▸ TRY IT: Every line holding the word "Some" should be copied from the material.

▸ SOURCE DATA:
Lemma pull_settled_eq res w :
  top_level (pull_settled res) w =
    match res, events (this w) !! "message" with
    | HttpResponse _ (Some data), Some hs =>
        add_calls (calls_to "message" (AData (JSON_stringify data)) hs) w
    | _, _ =>
        mkBrowser (this w) (timers w) (next_timer w) (peak_timers w)
          (pending w) (next_request w) (calls w) (S (unhandled w))
    end.
Proof.
  unfold top_level, pull_settled, mbind, JS_bind.
  destruct res as [|st [data|]]; simpl; try done.
  rewrite events_forEach_eq. by destruct (events (this w) !! "message").
Qed.

(** ** The invariant *)

Lemma rearmed_Inv p rs cs w :
  Inv w → 2000 ≤ p ≤ 5000 → rs ≠ CLOSING → (rs ≠ CLOSED → p = 2000) →
  Inv (rearmed p rs cs w).
Proof.
  intros [(t & Ht & Hl) Hp Ho Hr Hb Hs Hn] Hp1 Hp2 Hp3.
  assert (<[next_timer w := p]> (clear (interval (this w)) (timers w))
          = {[next_timer w := p]}) as Hlive.
  { rewrite Ht, Hl. simpl. by rewrite delete_singleton_eq, insert_empty. }
  split; unfold rearmed; simpl; try done.
  - exists (next_timer w). by rewrite Hlive.
  - rewrite Hlive, Hp, map_size_singleton. done.
Qed.

Lemma after_catch_Inv w : Inv w → Inv (after_catch w).
Proof.
  intros HI. apply rearmed_Inv; try done.
  destruct HI. lia.
Qed.

Lemma after_open_Inv w : Inv w → Inv (after_open w).
Proof.
  intros HI. pose proof (inv_open w HI) as Ho.
  apply rearmed_Inv; try done. lia.
Qed.

Lemma mark_open_Inv w :
  Inv w → includes [CLOSED; CONNECTING] (readyState (this w)) = false →
  Inv (mark_open w).
Proof.
  intros [Ht Hp Ho Hr Hb Hs Hn] Hi.
  split; simpl; try done.
  intros _. apply Hb. intros Hc. rewrite Hc in Hi. done.
Qed.

Lemma add_requests_Inv qs w : Inv w → Inv (add_requests qs w).
Proof. intros []. by split. Qed.

Lemma add_calls_Inv cs w : Inv w → Inv (add_calls cs w).
Proof. intros []. by split. Qed.

Lemma execute_Inv m w : Inv w → Inv (execute m w).1.
Proof.
  intros HI. rewrite execute_eq.
  destruct (includes _ _) eqn:Hi.
  - destruct (events (this w) !! "open"); [|done].
    destruct m as [[]|]; simpl; try apply add_requests_Inv; by apply after_open_Inv.
  - destruct m as [[]|]; simpl; try apply add_requests_Inv; by apply mark_open_Inv.
Qed.

Lemma gather_settled_Inv res w : Inv w → Inv (exec (gather_settled res) w).
Proof.
  intros HI. unfold exec. rewrite gather_settled_eq.
  assert (Inv (gather_then res w).1) as H1.
  { rewrite gather_then_eq.
    destruct res as [|st [[]|]]; simpl; try done; by apply execute_Inv. }
  destruct (gather_then res w) as [w1 [[]|]]; simpl in *; [done|].
  by apply after_catch_Inv.
Qed.

Lemma top_level_Inv c w : Inv (c w).1 → Inv (top_level c w).
Proof.
  unfold top_level. destruct (c w) as [w1 [[]|]]; simpl; [done|].
  intros []. by split.
Qed.

Lemma events_forEach_Inv k a w : Inv w → Inv (events_forEach k a w).1.
Proof.
  intros HI. rewrite events_forEach_eq.
  destruct (events (this w) !! k); simpl; [by apply add_calls_Inv | done].
Qed.

Lemma send_settled_eq res w :
  send_settled res w =
    match res with
    | HttpResponse _ (Some JNull) => (w, Throw)
    | HttpResponse _ (Some data) =>
        match (if truthy (js_prop "messages" data)
               then execute (js_prop "messages" data) w else (w, Normal ())) with
        | (w1, Normal _) =>
            if truthy (js_prop "type" data)
            then events_forEach "message" (AData (JSON_stringify data)) w1
            else (w1, Normal ())
        | (w1, Throw) => (w1, Throw)
        end
    | _ => (w, Throw)
    end.
Proof.
  unfold send_settled, mbind, JS_bind.
  destruct res as [|st [data|]]; simpl; try done.
  destruct data; simpl; try done;
    repeat match goal with |- context [if ?b then _ else _] => destruct b end; done.
Qed.

Lemma send_settled_Inv res w : Inv w → Inv (send_settled res w).1.
Proof.
  intros HI. rewrite send_settled_eq.
  destruct res as [|st [data|]]; simpl; try done.
  assert (Inv ((if truthy (js_prop "messages" data)
                then execute (js_prop "messages" data) w else (w, Normal ())).1)) as H1.
  { destruct (truthy _); [by apply execute_Inv | done]. }
  destruct (if truthy (js_prop "messages" data) then _ else _)
    as [w1 [[]|]]; simpl in *.
  - destruct data; try done;
      (destruct (truthy _); [by apply events_forEach_Inv | done]).
  - by destruct data.
Qed.

Lemma pull_settled_Inv res w : Inv w → Inv (pull_settled res w).1.
Proof.
  intros HI. unfold pull_settled, mbind, JS_bind.
  destruct res as [|st [data|]]; simpl; try done.
  by apply events_forEach_Inv.
Qed.

Lemma set_add_NoDup h hs : NoDup hs → NoDup (set_add h hs).
Proof.
  intros Hn. unfold set_add. case_bool_decide as Hin; [done|].
  apply NoDup_app. split_and!; [done | | apply NoDup_singleton].
  intros x Hx Hx'. apply list_elem_of_singleton in Hx'. by subst.
Qed.

Lemma addEventListener_eq k h w :
  addEventListener k h w =
    (mkBrowser (set_events (<[k := set_add h (handlers k w)]> (events (this w))) (this w))
       (timers w) (next_timer w) (peak_timers w) (pending w) (next_request w)
       (calls w) (unhandled w), Normal ()).
Proof.
  unfold addEventListener, handlers, mbind, JS_bind, get_this.
  destruct w as [[loc ev rs ot to iv] tm nt pk pe nr cs un]. simpl.
  case_bool_decide as Hk; simpl.
  - rewrite lookup_insert_eq, Hk. simpl. unfold update_this, set_events. simpl.
    by rewrite insert_insert_eq.
  - destruct (ev !! k); done.
Qed.

Lemma removeEventListener_eq k h w :
  removeEventListener k h w =
    match events (this w) !! k with
    | None => (w, Throw)
    | Some hs =>
        (mkBrowser (set_events (<[k := set_delete h hs]> (events (this w))) (this w))
           (timers w) (next_timer w) (peak_timers w) (pending w) (next_request w)
           (calls w) (unhandled w), Normal ())
    end.
Proof.
  unfold removeEventListener, mbind, JS_bind, get_this. simpl.
  by destruct (events (this w) !! k).
Qed.

Lemma step_Inv w a : Inv w → Inv (step w a).
Proof.
  intros HI. destruct a as [t|r res|k h|k h|m]; simpl.
  - case_bool_decide; [|done]. destruct HI. by split.
  - destruct (find_request r (pending w)) as [q|]; [|done].
    apply top_level_Inv.
    assert (Inv (drop_request r w)) as HI' by (destruct HI; by split).
    destruct (chain q); simpl.
    + by apply gather_settled_Inv.
    + by apply pull_settled_Inv.
    + by apply send_settled_Inv.
  - unfold exec. rewrite addEventListener_eq. destruct HI as [Ht Hp Ho Hr Hb Hs Hn].
    split; simpl; try done.
    intros k' hs'. destruct (decide (k = k')) as [->|Hne].
    + rewrite lookup_insert_eq. intros [= <-]. apply set_add_NoDup.
      unfold handlers. destruct (events (this w) !! k') eqn:E; simpl.
      * by eapply Hn. * apply NoDup_nil_2.
    + rewrite lookup_insert_ne by done. apply Hn.
  - unfold exec. rewrite removeEventListener_eq.
    destruct (events (this w) !! k) as [hs|] eqn:E; [|done].
    destruct HI as [Ht Hp Ho Hr Hb Hs Hn]. split; simpl; try done.
    intros k' hs'. destruct (decide (k = k')) as [->|Hne].
    + rewrite lookup_insert_eq. intros [= <-]. apply NoDup_filter. by eapply Hn.
    + rewrite lookup_insert_ne by done. apply Hn.
  - destruct HI. by split.
Qed.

▸ RESPONSE TO THE EXERCISE:
    | HttpResponse _ (Some data), Some hs =>
    | HttpResponse _ (Some JNull) => (w, Throw)
    | HttpResponse _ (Some data) =>
    | Some hs =>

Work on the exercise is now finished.